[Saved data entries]
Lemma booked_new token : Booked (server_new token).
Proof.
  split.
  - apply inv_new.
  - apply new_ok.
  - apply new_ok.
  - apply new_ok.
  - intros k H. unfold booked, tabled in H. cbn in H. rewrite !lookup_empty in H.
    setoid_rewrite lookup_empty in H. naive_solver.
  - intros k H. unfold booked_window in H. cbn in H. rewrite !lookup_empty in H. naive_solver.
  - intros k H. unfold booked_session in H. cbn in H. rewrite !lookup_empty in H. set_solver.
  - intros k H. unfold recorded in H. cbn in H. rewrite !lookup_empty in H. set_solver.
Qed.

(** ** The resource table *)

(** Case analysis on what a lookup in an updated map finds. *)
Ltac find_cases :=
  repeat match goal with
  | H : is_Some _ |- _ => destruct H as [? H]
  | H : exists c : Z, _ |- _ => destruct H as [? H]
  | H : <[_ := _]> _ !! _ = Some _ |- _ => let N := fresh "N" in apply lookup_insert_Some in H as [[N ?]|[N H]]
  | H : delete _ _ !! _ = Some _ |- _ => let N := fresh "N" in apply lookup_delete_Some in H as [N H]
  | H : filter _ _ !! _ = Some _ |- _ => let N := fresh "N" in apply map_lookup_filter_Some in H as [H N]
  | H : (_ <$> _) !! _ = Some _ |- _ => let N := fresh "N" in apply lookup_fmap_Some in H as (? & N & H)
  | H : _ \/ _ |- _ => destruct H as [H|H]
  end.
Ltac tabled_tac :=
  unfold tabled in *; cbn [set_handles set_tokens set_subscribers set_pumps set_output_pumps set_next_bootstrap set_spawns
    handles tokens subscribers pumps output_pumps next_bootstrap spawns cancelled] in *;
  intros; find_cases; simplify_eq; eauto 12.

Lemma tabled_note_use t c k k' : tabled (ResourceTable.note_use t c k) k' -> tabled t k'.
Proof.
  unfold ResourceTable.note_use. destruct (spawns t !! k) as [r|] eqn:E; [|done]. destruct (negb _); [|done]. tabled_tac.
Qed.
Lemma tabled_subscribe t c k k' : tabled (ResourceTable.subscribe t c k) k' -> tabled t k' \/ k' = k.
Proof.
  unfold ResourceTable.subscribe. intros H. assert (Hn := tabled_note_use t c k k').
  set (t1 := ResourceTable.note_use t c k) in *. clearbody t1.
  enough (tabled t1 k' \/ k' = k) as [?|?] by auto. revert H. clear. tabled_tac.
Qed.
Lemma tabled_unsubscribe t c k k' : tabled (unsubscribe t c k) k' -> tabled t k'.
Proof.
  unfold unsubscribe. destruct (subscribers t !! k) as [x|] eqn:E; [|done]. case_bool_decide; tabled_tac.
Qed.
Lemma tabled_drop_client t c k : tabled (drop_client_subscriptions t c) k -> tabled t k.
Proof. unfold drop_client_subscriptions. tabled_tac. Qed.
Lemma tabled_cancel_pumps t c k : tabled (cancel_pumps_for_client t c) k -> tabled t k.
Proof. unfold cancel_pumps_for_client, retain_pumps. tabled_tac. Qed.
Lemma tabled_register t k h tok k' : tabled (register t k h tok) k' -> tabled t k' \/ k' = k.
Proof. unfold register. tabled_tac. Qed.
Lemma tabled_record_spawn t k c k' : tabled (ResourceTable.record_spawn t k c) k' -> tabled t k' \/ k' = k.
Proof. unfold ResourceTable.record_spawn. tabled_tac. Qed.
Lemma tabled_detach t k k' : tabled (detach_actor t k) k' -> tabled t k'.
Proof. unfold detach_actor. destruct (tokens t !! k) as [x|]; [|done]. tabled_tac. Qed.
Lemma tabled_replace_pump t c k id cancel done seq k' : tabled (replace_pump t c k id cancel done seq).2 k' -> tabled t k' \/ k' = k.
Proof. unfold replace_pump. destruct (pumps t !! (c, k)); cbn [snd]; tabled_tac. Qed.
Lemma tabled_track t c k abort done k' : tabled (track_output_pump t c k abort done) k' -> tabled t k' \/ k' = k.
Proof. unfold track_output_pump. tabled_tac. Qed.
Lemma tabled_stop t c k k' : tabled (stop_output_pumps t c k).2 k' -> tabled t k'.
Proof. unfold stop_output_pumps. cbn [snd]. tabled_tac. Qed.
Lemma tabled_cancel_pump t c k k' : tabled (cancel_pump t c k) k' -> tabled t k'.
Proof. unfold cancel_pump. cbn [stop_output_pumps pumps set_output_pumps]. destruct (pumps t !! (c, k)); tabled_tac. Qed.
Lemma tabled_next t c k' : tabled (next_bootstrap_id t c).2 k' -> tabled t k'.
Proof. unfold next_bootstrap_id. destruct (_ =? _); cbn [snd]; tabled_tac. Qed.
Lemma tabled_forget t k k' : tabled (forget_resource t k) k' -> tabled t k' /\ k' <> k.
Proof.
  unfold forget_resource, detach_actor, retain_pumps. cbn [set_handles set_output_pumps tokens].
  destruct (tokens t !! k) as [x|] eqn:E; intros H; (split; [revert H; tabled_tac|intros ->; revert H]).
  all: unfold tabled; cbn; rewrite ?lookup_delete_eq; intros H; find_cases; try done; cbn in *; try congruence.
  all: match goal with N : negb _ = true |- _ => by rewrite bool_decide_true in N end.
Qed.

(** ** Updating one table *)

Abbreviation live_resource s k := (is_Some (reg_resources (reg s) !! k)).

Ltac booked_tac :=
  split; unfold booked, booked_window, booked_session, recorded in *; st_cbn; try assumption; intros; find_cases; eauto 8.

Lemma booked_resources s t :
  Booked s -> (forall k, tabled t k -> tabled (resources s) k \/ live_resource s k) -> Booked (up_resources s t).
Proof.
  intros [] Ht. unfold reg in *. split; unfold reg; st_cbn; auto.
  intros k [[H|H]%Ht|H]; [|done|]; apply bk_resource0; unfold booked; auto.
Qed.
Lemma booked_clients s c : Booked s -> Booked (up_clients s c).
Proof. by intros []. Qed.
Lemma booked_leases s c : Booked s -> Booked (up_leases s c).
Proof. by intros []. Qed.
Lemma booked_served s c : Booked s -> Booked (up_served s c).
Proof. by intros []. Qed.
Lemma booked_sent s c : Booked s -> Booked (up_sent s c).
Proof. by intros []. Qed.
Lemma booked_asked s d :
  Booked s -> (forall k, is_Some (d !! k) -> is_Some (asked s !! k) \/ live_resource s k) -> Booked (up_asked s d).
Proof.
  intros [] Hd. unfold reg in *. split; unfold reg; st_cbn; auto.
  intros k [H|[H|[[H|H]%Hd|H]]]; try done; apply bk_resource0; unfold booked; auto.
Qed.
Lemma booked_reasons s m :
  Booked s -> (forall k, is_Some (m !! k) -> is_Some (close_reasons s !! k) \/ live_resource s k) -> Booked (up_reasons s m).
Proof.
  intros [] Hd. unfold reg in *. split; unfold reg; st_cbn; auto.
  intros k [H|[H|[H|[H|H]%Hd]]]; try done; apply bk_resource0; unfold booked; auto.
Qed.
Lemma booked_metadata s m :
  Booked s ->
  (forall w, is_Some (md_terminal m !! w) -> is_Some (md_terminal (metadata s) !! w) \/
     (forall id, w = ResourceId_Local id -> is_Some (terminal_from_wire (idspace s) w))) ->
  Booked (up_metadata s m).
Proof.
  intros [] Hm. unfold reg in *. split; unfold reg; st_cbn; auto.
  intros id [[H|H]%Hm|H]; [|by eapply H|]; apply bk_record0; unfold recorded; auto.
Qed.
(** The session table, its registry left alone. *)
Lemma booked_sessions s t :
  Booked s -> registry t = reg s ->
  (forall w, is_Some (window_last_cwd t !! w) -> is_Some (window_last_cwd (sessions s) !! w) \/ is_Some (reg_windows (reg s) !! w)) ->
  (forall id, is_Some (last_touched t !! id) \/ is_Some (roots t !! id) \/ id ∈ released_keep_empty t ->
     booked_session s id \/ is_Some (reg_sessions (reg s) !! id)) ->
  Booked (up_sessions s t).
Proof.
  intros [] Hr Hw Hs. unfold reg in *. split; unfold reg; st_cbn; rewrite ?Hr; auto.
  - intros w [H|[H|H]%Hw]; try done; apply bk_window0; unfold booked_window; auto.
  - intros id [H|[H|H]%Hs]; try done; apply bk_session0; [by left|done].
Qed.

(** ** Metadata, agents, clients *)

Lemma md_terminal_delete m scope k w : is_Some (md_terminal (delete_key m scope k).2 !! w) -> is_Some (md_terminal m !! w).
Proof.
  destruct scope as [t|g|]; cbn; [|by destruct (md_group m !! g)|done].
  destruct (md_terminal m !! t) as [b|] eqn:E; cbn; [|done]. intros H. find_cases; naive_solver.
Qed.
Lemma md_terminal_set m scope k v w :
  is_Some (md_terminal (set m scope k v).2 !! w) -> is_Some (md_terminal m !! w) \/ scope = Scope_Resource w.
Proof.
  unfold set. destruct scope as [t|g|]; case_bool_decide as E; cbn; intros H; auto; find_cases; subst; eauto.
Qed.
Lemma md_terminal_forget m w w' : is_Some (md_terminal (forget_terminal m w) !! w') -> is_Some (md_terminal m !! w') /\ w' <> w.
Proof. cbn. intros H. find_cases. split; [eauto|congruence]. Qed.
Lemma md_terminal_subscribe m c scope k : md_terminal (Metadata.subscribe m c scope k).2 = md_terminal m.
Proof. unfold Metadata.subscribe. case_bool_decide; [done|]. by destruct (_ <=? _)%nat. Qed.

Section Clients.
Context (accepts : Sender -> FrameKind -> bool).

▶ [Task requirements]: Transcribe, word for word, every line from the one containing "Section Clients." through the final line of the entries, and nothing else.

▶ [Solution to the problem]:
Section Clients.
Context (accepts : Sender -> FrameKind -> bool).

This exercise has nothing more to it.